At MIT, TECO development continued in the fall of 1971. Carl Mikkelsen had implemented a real-time edit mode loosely based on the TECO-6 graphic console commands, but working with the newly installed Datapoint-3300 CRT text displays. The TECO buffer implementation, however, was terribly inefficient for processing single character insert or delete functions—editing consumed 100% of the PDP-10. With Richard Greenblatt's support, in summer of 1972 Carl reimplemented the TECO buffer storage and reformed the macros as native PDP-10 code. As entering the real-time mode was by typing , this was known as control-R mode. At the same time, Rici Liknaitski added input-time macros, which operated as the command string was read rather than when executed. Read-time macros made the TECO auxiliary text buffers, called Q-registers, more useful. Carl expanded the Q-register name space. With read-time macros, a large Q-register name space, and efficient buffer operations, the stage was set for binding each key to a macro. These edit macros evolved into Emacs.

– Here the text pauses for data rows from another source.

Lemma write_loop_step rounds n b buf f l s : geometry (vol s) -> on_chain (vol s) (disk_of s) l f ->
  0 <= offset f -> offset f + Z.of_nat (length (b :: buf)) < 2 ^ 32 ->
  write_loop rounds (S n) (b :: buf) f s =
  match write_loop rounds n (drop (chunk_of f (b :: buf)) (b :: buf)) (stepped (vol s) (disk_of s) f (Z.of_nat (chunk_of f (b :: buf))))
          (on s (put_chunk (vol s) (disk_of s) f (b :: buf))) with
  | Got (k, f', s') => Got ((chunk_of f (b :: buf) + k)%nat, f', s')
  | Crashed => Crashed
  | Stuck => Stuck
  end.
Proof.
  intros Hg Hoc Ho Hu. pose proof (on_chain_data _ _ _ _ Hoc) as Hd. cbn [write_loop].
  destruct (chunk_of_range f (b :: buf)) as (Hc1 & Hc2 & Hc3); [done|].
  destruct (cur_position (vol s) f Hg Hd Ho) as [Ep Hin]. pose proof (cluster_range _ _ _ Hg Hd Hin).
  pose proof (Z.mod_pos_bound (offset f) 512).
  unfold mbind, F_bind, ensure_cluster.
  rewrite (data_not_eoc (vol s)), (proj2 (Z.ltb_ge _ _)) by (done || (destruct Hd; lia)). cbn [orb mret F_ret volume_of].
  rewrite Ep. fold (chunk_of f (b :: buf)). set (chunk := chunk_of f (b :: buf)) in *.
  rewrite patch_eq by (unfold NO_LBA; rewrite ?Hc3; unfold SECTOR_SIZE; lia).
  change (patched (disk_of s) _ _ _) with (put_chunk (vol s) (disk_of s) f (b :: buf)).
  rewrite as_u32_small, grown_eq by (unfold is_u32; lia). unfold stepped.
  change (offset (grown f _)) with (offset f + Z.of_nat chunk). change (cur_cluster (grown f _)) with (cur_cluster f).
  change (cur_clus_idx (grown f _)) with (cur_clus_idx f).
  pose proof (chain_length _ _ _ _ Hg (oc_chain _ _ _ _ Hoc)). pose proof (geo_total _ Hg).
  pose proof (lookup_lt_Some _ _ _ (oc_cur _ _ _ _ Hoc)). pose proof (oc_idx _ _ _ _ Hoc).
  destruct (_ mod _ =? 0); cbn [andb]; [|cbn [mret F_ret]; by destruct (write_loop _ _ _ _ _) as [[[k g] t]| |]].
  assert (He : has_entry (vol s) (cur_cluster f)) by by apply data_has_entry.
  rewrite fat_get_eq by done. cbn [vol on with_store].
  change (disk_of (on s ?d)) with d. rewrite (cf_table _ _ _ _ (put_chunk_confined (vol s) (disk_of s) l f (b :: buf) Hg Hoc Ho ltac:(done)) _ He).
  rewrite as_u32_small by (unfold is_u32; lia).
  destruct (is_eoc _); cbn [negb mret F_ret]; by destruct (write_loop _ _ _ _ _) as [[[k g] t]| |].
Qed.

Lemma stepped_offset v d f k : offset (stepped v d f k) = offset f + k.
Proof. unfold stepped. by destruct (_ && _). Qed.

Lemma stepped_on_chain v d l f k : on_chain v d l f -> on_chain v d l (stepped v d f k).
Proof.
  intros [Hc Hi Hx]. unfold stepped. pose proof (chain_next _ _ _ _ _ _ Hc Hx) as Hy.
  destruct (_ =? _); [|by split]. destruct (is_eoc (entry v d (cur_cluster f))) eqn:He; [by split|]. split; cbn; [done|lia|].
  replace (Z.to_nat (cur_clus_idx f + 1)) with (S (Z.to_nat (cur_clus_idx f))) by lia.
  destruct (l !! S (Z.to_nat (cur_clus_idx f))) as [y|]; [by rewrite Hy|by rewrite Hy in He].
Qed.

Lemma stepped_positioned v d l f k : geometry v -> positioned v d l f -> 0 < k -> offset f mod 512 + k <= 512 ->
  offset f + k < capacity v l -> positioned v d l (stepped v d f k).
Proof.
  intros Hg Hp Hk Hm Hcap. pose proof (proj1 Hp) as Hoc. pose proof (stepped_on_chain v d l f k Hoc) as Hs.
  split; [done|]. rewrite stepped_offset. pose proof (positioned_next _ _ _ _ k Hg Hp Hk Hm Hcap) as [Hn [Ho E]].
  destruct Hp as [_ [Hf Ef]]. split; [lia|]. unfold stepped. destruct (_ =? 0); [|done].
  rewrite (data_not_eoc v) by (done || exact (on_chain_data _ _ _ _ Hn)). done.
Qed.

(** ** The loop *)

(** What writing [n] bytes has done. *)
Record wrote v l d f d' f' (n : Z) : Prop := {
  wr_confined : confined v l d d';
  wr_on : on_chain v d' l f';
  wr_offset : offset f' = offset f + n;
  wr_size : fsize f' = if n =? 0 then fsize f else Z.max (fsize f) (offset f + n);
  wr_same : used f' = used f /\ writable f' = writable f /\ start_cluster f' = start_cluster f /\
    dir_lba f' = dir_lba f /\ dir_entry_off f' = dir_entry_off f;
}.

Lemma wrote_step v l d f buf : geometry v -> on_chain v d l f -> 0 <= offset f -> buf <> [] ->
  wrote v l d f (put_chunk v d f buf) (stepped v d f (Z.of_nat (chunk_of f buf))) (Z.of_nat (chunk_of f buf)).
Proof.
  intros Hg Hoc Ho Hb. destruct (chunk_of_range f buf Hb) as (Hc1 & _ & _).
  pose proof (put_chunk_confined v d l f buf Hg Hoc Ho Hb) as Hcf.
  split; [done|by eapply on_chain_confined, stepped_on_chain|apply stepped_offset|..].
  - rewrite (proj2 (Z.eqb_neq _ _)) by lia. unfold stepped. by destruct (_ && _).
  - unfold stepped. by destruct (_ && _).
Qed.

The VMS implementation has a long history - it began as TECO-8, implemented in PDP-8 assembly. This code was translated into PDP-11 assembly to produce TECO-11. TECO-11 was used in early versions of VAX/VMS in PDP-11 compatibility mode. It was later translated from PDP-11 assembly into VAX assembly to produce TECO32. TECO32 was then converted with the VEST and AEST binary translation utilities to make it compatible with OpenVMS on the Alpha and Itanium respectively.

===OS/8 MUNG command===
The OS/8 CCL MUNG command invoked TECO to read and execute the specified .TE TECO macro. Optional command line parameters gave added adaptability.

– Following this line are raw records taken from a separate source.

Lemma typed_zero c lba : typed c (fun _ => True) (zero lba).
Proof.
  intros s Hs. unfold zero, s_zero, mbind, fout_bind. cbn [uncached]. unfold on_disk. destruct (_ =? _); [done|].
  split; [|done]. apply write_ok; [done|apply zeros_ok].
Qed.

Lemma typed_update_sec c lba off data : u8s data -> (off + length data <= SECTOR_SIZE)%nat ->
  typed c (fun _ => True) (update_sec lba off data).
Proof.
  intros Hd Ho. eapply typed_bind; [apply typed_read_sec|]. intros sec Hs. apply typed_write_sec. by apply splice_ok.
Qed.

End Typed.

(** ** Values *)

Lemma le_bytes_range l : u8s l -> 0 <= le_bytes l < 256 ^ Z.of_nat (length l).
Proof.
  unfold u8s, is_u8. induction 1 as [|b l Hb Hl IH]; [done|]. cbn [le_bytes length].
  rewrite Nat2Z.inj_succ, Z.pow_succ_r by lia. nia.
Qed.

Lemma slice_range n o b : u8s b -> 0 <= le_bytes (take n (drop o b)) < 256 ^ Z.of_nat n.
Proof.
  intros Hb. pose proof (le_bytes_range (take n (drop o b))) as H. specialize (H (Forall_take _ _ _ (Forall_drop _ _ _ Hb))).
  split; [lia|]. eapply Z.lt_le_trans; [apply H|]. apply Z.pow_le_mono_r; [lia|]. rewrite length_take. lia.
Qed.

Lemma u32at_u32 b o : u8s b -> is_u32 (u32at b o).
Proof. intros Hb. exact (slice_range 4 o b Hb). Qed.

Lemma u16at_range b o : u8s b -> 0 <= u16at b o < 2 ^ 16.
Proof. intros Hb. exact (slice_range 2 o b Hb). Qed.

Lemma u8at_range b o : u8s b -> 0 <= u8at b o < 256.
Proof.
  intros Hb. unfold u8at. rewrite nth_lookup. destruct (b !! o) eqn:E; cbn; [|lia].
  exact (Forall_lookup_1 _ _ _ _ Hb E).
Qed.

Lemma mask_u32 x : is_u32 (Z.land x FAT_MASK).
Proof. rewrite land_mask. unfold is_u32. pose proof (Z.mod_pos_bound x (2 ^ 28)). lia. Qed.

Lemma entry_cluster_u32 e : u8s e -> is_u32 (entry_cluster e).
Proof.
  intros He. pose proof (u16at_range e 20 He). pose proof (u16at_range e 26 He). unfold entry_cluster, is_u32.
  rewrite Z.shiftl_mul_pow2, Z.lor_comm, lor_high by lia. lia.
Qed.

Lemma to_le_bytes_ok n x : u8s (to_le_bytes n x).
Proof.
  revert x. induction n as [|n IH]; intros x; cbn [to_le_bytes]; constructor; [|apply IH].
  unfold is_u8. pose proof (Z.mod_pos_bound x 256). lia.
Qed.

Lemma upper_ok l : u8s l -> u8s (to_ascii_uppercase <$> l).
Proof.
  intros Hl. apply Forall_fmap. eapply Forall_impl; [done|]. intros b Hb. unfold is_u8, compose, to_ascii_uppercase in *.
  case_if; znorm; lia.
Qed.

Lemma pad_ok n l : u8s l -> u8s (pad n l).
Proof.
  intros Hl. apply Forall_app. split; [by apply Forall_take, upper_ok|]. apply Forall_replicate. unfold is_u8. lia.
Qed.

Lemma name_83_ok l : u8s l -> u8s (name_83 l).
Proof.
  intros Hl. unfold name_83. destruct (rfind 46 l); apply Forall_app; split; apply pad_ok;
    try done; [by apply Forall_take|by apply Forall_drop|constructor].
Qed.

Lemma written_entry_ok name a b size : u8s name -> u8s a -> u8s b -> length a = 2%nat -> length b = 2%nat ->
  let e := name_83 name ++ [ATTR_ARCHIVE] ++ replicate 8 0 ++ a ++ replicate 4 0 ++ b ++ to_le_bytes 4 size in
  u8s e /\ length e = 32%nat.
Proof.
  intros Hn Ha Hb La Lb e. unfold e, u8s in *. split.
  - repeat (apply Forall_app; split); try done; try apply Forall_replicate; try apply name_83_ok; try apply to_le_bytes_ok;
      try done; repeat constructor; unfold is_u8, ATTR_ARCHIVE; lia.
  - rewrite !length_app, length_name_83, !length_replicate, length_to_le_bytes, La, Lb. done.
Qed.

Lemma new_entry_ok name c : u8s name -> u8s (new_entry name c) /\ length (new_entry name c) = 32%nat.
Proof. intros Hn. apply (written_entry_ok name [_; _] [_; _]); [done|repeat constructor; apply as_u8_range..|done|done]. Qed.

Lemma moved_entry_ok name c size : u8s name -> u8s (moved_entry name c size) /\ length (moved_entry name c size) = 32%nat.
Proof. intros Hn. apply (written_entry_ok name [_; _] [_; _]); [done|repeat constructor; apply as_u8_range..|done|done]. Qed.

Lemma trim_front_ok n ws l : u8s l -> u8s (trim_front n ws l).
Proof.
  revert l. induction n as [|n IH]; intros l Hl; cbn [trim_front]; [done|]. case_match; [|done]. apply IH. by apply Forall_drop.
Qed.

Lemma trim_ok l : u8s l -> u8s (trim l).
Proof. intros Hl. apply Forall_reverse, trim_front_ok, Forall_reverse. by apply trim_front_ok. Qed.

==As a programmer's tool==
During and shortly following the years of the punched card era, there were source programs that had begun as punched card-based. Comments were often a series of lines that included single marginal asterisks and top/bottom full lines of asterisks. Once the cards were transferred online, it was difficult to realign the marginal stars. TECO aimed to solve this problem.

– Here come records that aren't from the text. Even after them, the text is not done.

(* ===== verification/Vmm.v ===== *)
(** * Virtual memory manager (kernel/src/memory/vmm.rs)

    AArch64 four-level page tables with a 4 KiB granule, kept in the physical
    memory of [machine]: a table is a page of 512 little-endian 8-byte entries.
    Page-table memory comes from the page allocator; running out of it is the
    panic of [alloc_table].  TLB maintenance is recorded as a list of events. *)

From stdpp Require Import base numbers list gmap.
From Stdlib Require Import ZArith Lia.
From S2P Require Import Prelude Machine PageAlloc.

(** ** Descriptor bits *)

Definition PTE_VALID : Z := Z.shiftl 1 0.
Definition PTE_TABLE : Z := Z.shiftl 1 1.
Definition PTE_AF : Z := Z.shiftl 1 10.
Definition PTE_SH_INNER : Z := Z.shiftl 3 8.
Definition PTE_AP_RW : Z := Z.shiftl 0 6.
Definition PTE_AP_USER_RW : Z := Z.shiftl 1 6.
Definition PTE_UXN : Z := Z.shiftl 1 54.
Definition PTE_PXN : Z := Z.shiftl 1 53.
Definition ATTR_NORMAL : Z := Z.shiftl 0 2.
Definition ATTR_DEVICE : Z := Z.shiftl 1 2.
Definition BLOCK_DESC : Z := PTE_VALID.
Definition ENTRIES_PER_TABLE : Z := 512.
Definition L2_BLOCK_SIZE : Z := 2 * 1024 * 1024.

Definition ADDR_MASK : Z := 0x0000FFFFFFFFF000.
Definition BLOCK_MASK : Z := 0x0000FFFFFFE00000.

(** ** Table access *)

Definition alloc_table (m : machine) : outcome (Z * machine) :=
  r ← alloc_page m;
  match r with
  | (Some pa, m') => Done (pa, m')
  | (None, _) => Panic
  end.

(** [tbl(pa)]: the kernel pointer to the table at [pa]. *)
Definition tbl (pa : Z) : Z := phys_to_virt pa.

(** [&mut t.entries[i]] and the load and store through such a pointer. *)
Definition entry_ptr (t i : Z) : Z := t +u 8 * i.
Definition pte_load (m : machine) (ptr : Z) : Z := kld 8 (ram m) ptr.
Definition pte_store (m : machine) (ptr v : Z) : machine :=
  mk_machine (pg m) (kst 8 (ram m) ptr v).

Definition pt_index (shift va : Z) : Z := Z.land (Z.shiftr va shift) 0x1FF.

(** Return the next-level table, allocating it or splitting a 2 MiB block. *)
Definition get_or_alloc_subtable (m : machine) (entry : Z) : outcome (Z * machine) :=
  let e := pte_load m entry in
  if Z.land e PTE_VALID =? 0 then
    '(t, m) ← alloc_table m;
    Done (tbl t, pte_store m entry (Z.lor (Z.lor t PTE_VALID) PTE_TABLE))
  else if Z.land e PTE_TABLE =? 0 then
    let block_pa := Z.land e BLOCK_MASK in
    let page_flags := Z.lor (Z.land e (not64 BLOCK_MASK)) PTE_TABLE in
    '(t, m) ← alloc_table m;
    match for_loop (R := outcome (Z * machine)) 512 0 (fun i m =>
            let page_pa := block_pa +u i *u 4096 in
            inl (pte_store m (entry_ptr (tbl t) i)
                   (Z.lor (Z.land page_pa ADDR_MASK) page_flags))) m with
    | inl m => Done (tbl t, pte_store m entry (Z.lor (Z.lor t PTE_VALID) PTE_TABLE))
    | inr o => o
    end
  else
    let addr := Z.land e ADDR_MASK in
    Done (tbl addr, m).

(** Install one 4 KiB page descriptor. *)
Definition map_one_page (m : machine) (root pa va flags : Z) : outcome machine :=
  let l0_ptr := tbl root in
  let l0_idx := pt_index 39 va in
  let l1_idx := pt_index 30 va in
  let l2_idx := pt_index 21 va in
  let l3_idx := pt_index 12 va in
  '(l1, m) ← get_or_alloc_subtable m (entry_ptr l0_ptr l0_idx);
  '(l2, m) ← get_or_alloc_subtable m (entry_ptr l1 l1_idx);
  '(l3, m) ← get_or_alloc_subtable m (entry_ptr l2 l2_idx);
  let existing := pte_load m (entry_ptr l3 l3_idx) in
  let merged_flags :=
    if negb (Z.land existing PTE_VALID =? 0) && negb (Z.land existing PTE_AP_USER_RW =? 0) then
      let uxn := Z.land (Z.land existing PTE_UXN) (Z.land flags PTE_UXN) in
      Z.lor (Z.land flags (not64 PTE_UXN)) uxn
    else flags in
  Done (pte_store m (entry_ptr l3 l3_idx) (Z.lor (Z.land pa ADDR_MASK) merged_flags)).

(** Install one 2 MiB block descriptor at L2. *)
Definition map_block (m : machine) (root pa va flags : Z) : outcome machine :=
  let l0_ptr := tbl root in
  let l0_idx := pt_index 39 va in
  let l1_idx := pt_index 30 va in
  let l2_idx := pt_index 21 va in
  '(l1, m) ← get_or_alloc_subtable m (entry_ptr l0_ptr l0_idx);
  '(l2, m) ← get_or_alloc_subtable m (entry_ptr l1 l1_idx);
  Done (pte_store m (entry_ptr l2 l2_idx) (Z.lor (Z.land pa BLOCK_MASK) flags)).

(** Map a contiguous range of 4 KiB pages. *)
Definition map_pages (m : machine) (root pa va size flags : Z) : outcome machine :=
  let pa_base := Z.land pa (not64 0xFFF) in
  let va_base := Z.land va (not64 0xFFF) in
  let pages := (size +u (pa -u pa_base) +u 0xFFF) / 4096 in
  match for_loop (Z.to_nat pages) 0 (fun i m =>
          let page_pa := pa_base +u i *u 4096 in
          let page_va := va_base +u i *u 4096 in
          match map_one_page m root page_pa page_va flags with
          | Done m' => inl m'
          | Panic => inr Panic
          end) m with
  | inl m' => Done m'
  | inr o => o
  end.

Record ProcSegment := mk_seg {
  seg_pa : Z;
  seg_size : Z;
  seg_el0 : bool;
  seg_exec : bool;
  seg_dev : bool;
}.

(** The descriptor flags of a segment. *)
Definition seg_flags (seg : ProcSegment) : Z :=
  let attr := if seg_dev seg then ATTR_DEVICE else ATTR_NORMAL in
  let ap := if seg_el0 seg then PTE_AP_USER_RW else PTE_AP_RW in
  let uxn := if seg_exec seg then 0 else PTE_UXN in
  Z.lor (Z.lor (Z.lor (Z.lor (Z.lor (Z.lor (Z.lor PTE_VALID PTE_TABLE) PTE_AF)
    PTE_SH_INNER) attr) ap) uxn) PTE_PXN.

Fixpoint map_segments (m : machine) (root : Z) (segs : list ProcSegment) : outcome machine :=
  match segs with
  | [] => Done m
  | seg :: rest =>
      if seg_size seg =? 0 then map_segments m root rest else
      m' ← map_pages m root (seg_pa seg) (seg_pa seg) (seg_size seg) (seg_flags seg);
      map_segments m' root rest
  end.

Definition create_process_table (m : machine) (segs : list ProcSegment) : outcome (Z * machine) :=
  '(root, m) ← alloc_table m;
  m ← map_segments m root segs;
  Done (root, m).

Definition map_user_rw (m : machine) (root pa size : Z) : outcome machine :=
  let flags := Z.lor (Z.lor (Z.lor (Z.lor (Z.lor (Z.lor (Z.lor PTE_VALID PTE_TABLE) PTE_AF)
    PTE_SH_INNER) PTE_AP_USER_RW) ATTR_NORMAL) PTE_UXN) PTE_PXN in
  map_pages m root pa pa size flags.

(** ** Unmapping *)

(** Barriers and TLB invalidations issued by the code, in program order. *)
Inductive tlb_event :=
| Tlbi_vaae1 (page : Z)
| Dsb_sy
| Isb
| Msr_ttbr0 (v : Z).

(** One iteration of [unmap_pages] at [page_va]: [continue] leaves the state. *)
Definition unmap_one (m : machine) (root page_va : Z) : outcome (machine * list tlb_event) :=
  let l0_ptr := tbl root in
  let l0_idx := pt_index 39 page_va in
  let l1_idx := pt_index 30 page_va in
  let l2_idx := pt_index 21 page_va in
  let l3_idx := pt_index 12 page_va in
  let l0e := pte_load m (entry_ptr l0_ptr l0_idx) in
  if Z.land l0e PTE_VALID =? 0 then Done (m, []) else
  let l1 := tbl (Z.land l0e ADDR_MASK) in
  let l1e := pte_load m (entry_ptr l1 l1_idx) in
  if Z.land l1e PTE_VALID =? 0 then Done (m, []) else
  let l2 := tbl (Z.land l1e ADDR_MASK) in
  let l2e := pte_load m (entry_ptr l2 l2_idx) in
  if Z.land l2e PTE_VALID =? 0 then Done (m, []) else
  if Z.land l2e PTE_TABLE =? 0 then Done (m, []) else
  let l3 := tbl (Z.land l2e ADDR_MASK) in
  let l3e := pte_load m (entry_ptr l3 l3_idx) in
  if Z.land l3e PTE_VALID =? 0 then Done (m, []) else
  let m := pte_store m (entry_ptr l3 l3_idx) 0 in
  let pa := Z.land l3e ADDR_MASK in
  p ← free_page (pg m) pa;
  Done (mk_machine p (ram m), [Tlbi_vaae1 (Z.shiftr page_va 12)]).

Definition unmap_pages (m : machine) (root va size : Z) : outcome (machine * list tlb_event) :=
  let va_base := Z.land va (not64 0xFFF) in
  let pages := (size +u (va -u va_base) +u 0xFFF) / 4096 in
  match for_loop (Z.to_nat pages) 0 (fun i s =>
          let page_va := va_base +u i *u 4096 in
          match unmap_one s.1 root page_va with
          | Done (m', ev) => inl (m', s.2 ++ ev)
          | Panic => inr Panic
          end) (m, []) with
  | inl (m', ev) => Done (m', ev ++ [Dsb_sy; Isb])
  | inr o => o
  end.

(** ** Kernel tables *)

(** The statics of vmm.rs.  The three static L0 tables are BSS pages whose
    physical addresses the linker fixes. *)
Record vmm_state := mk_vmm {
  vm : machine;
  L0_pa : Z;
  L0_TTBR1_pa : Z;
  USER_L0_pa : Z;
  TTBR0_ADDR : Z;
  TTBR1_ADDR : Z;
  USER_TTBR0_ADDR : Z;
}.

Definition ttbr0 (v : vmm_state) : Z := TTBR0_ADDR v.
Definition ttbr1 (v : vmm_state) : Z := TTBR1_ADDR v.
Definition user_ttbr0 (v : vmm_state) : Z := USER_TTBR0_ADDR v.
Definition current_ttbr0 (v : vmm_state) : Z := TTBR0_ADDR v.

(** [l2.entries[i] = addr | flags; addr += 2 MiB] for one L2 table, stopping at
    [end_]; the loop state is the machine and [addr]. *)
Definition fill_l2 (l2 flags end_ : Z) (s : machine * Z) : machine * Z :=
  match for_loop (R := machine * Z) 512 0 (fun i s =>
          let '(m, addr) := s in
          if end_ <=? addr then inr (m, addr)
          else inl (pte_store m (entry_ptr l2 i) (Z.lor addr flags), addr +u L2_BLOCK_SIZE)) s with
  | inl s' => s'
  | inr s' => s'
  end.

(** [while addr < end]: one L2 table per GiB; [fuel] bounds the iterations, each
    of which advances [addr] by 1 GiB. *)
Fixpoint map_ram_blocks (fuel : nat) (l1 flags end_ : Z) (s : machine * Z) : outcome machine :=
  let '(m, addr) := s in
  if addr <? end_ then
    match fuel with
    | O => Panic
    | S fuel' =>
        let l1_idx := pt_index 30 addr in
        '(l2_pa, m) ← alloc_table m;
        let m := pte_store m (entry_ptr l1 l1_idx) (Z.lor (Z.lor l2_pa PTE_VALID) PTE_TABLE) in
        map_ram_blocks fuel' l1 flags end_ (fill_l2 (tbl l2_pa) flags end_ (m, addr))
    end
  else Done m.

Definition device_flags : Z :=
  Z.lor (Z.lor (Z.lor (Z.lor (Z.lor (Z.lor BLOCK_DESC PTE_AF) PTE_SH_INNER) PTE_AP_RW)
    ATTR_DEVICE) PTE_UXN) PTE_PXN.

Definition kernel_flags : Z :=
  Z.lor (Z.lor (Z.lor (Z.lor (Z.lor BLOCK_DESC PTE_AF) PTE_SH_INNER) PTE_AP_RW)
    ATTR_NORMAL) PTE_UXN.

Definition user_flags : Z :=
  Z.lor (Z.lor (Z.lor (Z.lor BLOCK_DESC PTE_AF) PTE_SH_INNER) PTE_AP_USER_RW) ATTR_NORMAL.

(** [vmm::init]: both L0 tables share one L1; MMIO and RAM as 2 MiB blocks. *)
Definition init (v : vmm_state) : outcome (vmm_state * (Z * Z)) :=
  let ttbr0_pa := L0_pa v in
  let ttbr1_pa := L0_TTBR1_pa v in
  '(l1_pa, m) ← alloc_table (vm v);
  let l1 := tbl l1_pa in
  let m := pte_store m (entry_ptr (tbl ttbr0_pa) 0) (Z.lor (Z.lor l1_pa PTE_VALID) PTE_TABLE) in
  let m := pte_store m (entry_ptr (tbl ttbr1_pa) 0) (Z.lor (Z.lor l1_pa PTE_VALID) PTE_TABLE) in
  '(l2_mmio_pa, m) ← alloc_table m;
  let l2_mmio := tbl l2_mmio_pa in
  let m := pte_store m (entry_ptr l1 0) (Z.lor (Z.lor l2_mmio_pa PTE_VALID) PTE_TABLE) in
  let mmio_base_idx := Z.shiftr 0x08000000 21 in
  match for_loop (R := outcome machine) 32 0 (fun i m =>
          let pa := Z.shiftl (mmio_base_idx + i) 21 in
          inl (pte_store m (entry_ptr l2_mmio (mmio_base_idx + i)) (Z.lor pa device_flags))) m with
  | inr _ => Panic
  | inl m =>
      m ← map_ram_blocks 16 l1 kernel_flags 0x440000000 (m, 0x40000000);
      Done (mk_vmm m (L0_pa v) (L0_TTBR1_pa v) (USER_L0_pa v) ttbr0_pa ttbr1_pa
              (USER_TTBR0_ADDR v), (ttbr0_pa, ttbr1_pa))
  end.

(** The legacy shared user table. *)
Definition create_user_table (v : vmm_state) : outcome (vmm_state * Z) :=
  let l0_pa := USER_L0_pa v in
  '(l1_pa, m) ← alloc_table (vm v);
  let l1 := tbl l1_pa in
  let m := pte_store m (entry_ptr (tbl l0_pa) 0) (Z.lor (Z.lor l1_pa PTE_VALID) PTE_TABLE) in
  m ← map_ram_blocks 16 l1 user_flags 0x440000000 (m, 0x40000000);
  Done (mk_vmm m (L0_pa v) (L0_TTBR1_pa v) (USER_L0_pa v) (TTBR0_ADDR v) (TTBR1_ADDR v) l0_pa,
        l0_pa).

(** Map a device region at its high VA, then invalidate the range. *)
Definition map_kernel_mmio (v : vmm_state) (pa size : Z) : outcome (vmm_state * list tlb_event) :=
  let root := TTBR1_ADDR v in
  if (root =? 0) || (size =? 0) then Done (v, []) else
  let flags := Z.lor (Z.lor (Z.lor (Z.lor (Z.lor (Z.lor (Z.lor PTE_VALID PTE_TABLE) PTE_AF)
    PTE_SH_INNER) PTE_AP_RW) ATTR_DEVICE) PTE_UXN) PTE_PXN in
  let va_base := Z.land (phys_to_virt pa) (not64 0xFFF) in
  m ← map_pages (vm v) root pa va_base size flags;
  let pages := (size +u 4095) / 4096 in
  match for_loop (R := outcome (vmm_state * list tlb_event)) (Z.to_nat pages) 0 (fun i ev =>
          let va := va_base +u i *u 4096 in
          inl (ev ++ [Tlbi_vaae1 (Z.shiftr va 12)])) [Dsb_sy] with
  | inl ev =>
      Done (mk_vmm m (L0_pa v) (L0_TTBR1_pa v) (USER_L0_pa v) (TTBR0_ADDR v) (TTBR1_ADDR v)
              (USER_TTBR0_ADDR v), ev ++ [Dsb_sy; Isb])
  | inr o => o
  end.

==As a programming language==
The obscurity of the TECO programming language is described in the following quote from "Real Programmers Don't Use Pascal", a letter from Ed Post to Datamation, July 1983:

It has been observed that a TECO command sequence more closely resembles transmission line noise than readable text. One of the more entertaining games to play with TECO is to type your name in as a command line and try to guess what it does. Just about any possible typing error while talking with TECO will probably destroy your program, or even worse - introduce subtle and mysterious bugs in a once working subroutine.

According to Craig Finseth, author of The Craft of Text Editing, TECO has been described as a "write-only" language, implying that once a program is written in TECO, it is extremely difficult to comprehend what it did without appropriate documentation.

Despite its syntax, the TECO command language was tremendously powerful, and clones are still available for MS-DOS and for Unix.

TECO commands are characters (including control-characters), and the prompt is a single asterisk:
 *

The escape key displays as a dollar sign, pressed once it delineates the end of a command requiring an argument and pressed twice initiates the execution of the entered commands:
 *$$

==Example editing session==
Given a file named hello.c with the following contents:

 int main(int argc, char **argv)
 {
     printf("Hello world!\n");
     return 0;
 }

... one could use the following TECO session (noting that the prompt is "*" and "$" is how ESC is echoed) to change "Hello" into "Goodbye":

| TECO session | explanation |
|---|---|
| *EBhello.c$$ | Open file for read/write with backup |
| *P$$ | Read in the first page |
| *SHello$0TT$$ | Search for "Hello" and print the line (pointer placed after searched string) printf("Hello world!\n"); The line |
| *-5DIGoodbye$0TT$$ | Delete five characters before pointer (ie "Hello"), insert "Goodbye", and print the line printf("Goodbye world!\n"); The updated line |
| *EX$$ | Copy the remainder of the file and exit |

==Code examples==

The following two example programs are a simple interchange sort of the current text buffer, based on the first character of each line, taken from the PDP-11 TECO User's Guide. A "goto" and "structured" version are shown.

===Example 1===
 !START! j 0aua ! jump to beginning, load 1st char in register A !
 !CONT! l 0aub ! load first char of next line in register B !
 qa-qb"g xa k -l ga 1uz ' ! if A>B, switch lines and set flag in register Z !
 qbua ! load B into A !
 l z-."g -l @o/CONT/ ' ! loop back if another line in buffer !
 qz"g 0uz @o/START/ ' ! repeat if a switch was made on last pass !

===Example 2===
 <0uz ! clear repeat flag !
 j 0aua l ! load 1st char into register A !
 <0aub ! load 1st char of next line into B !
 qa-qb"g xa k -l ga -1uz ' ! if A>B, switch lines and set flag !
 qbua ! load B into A !
 l .-z;> ! loop back if another line in buffer !
 qz;> ! repeat if a switch was made last pass !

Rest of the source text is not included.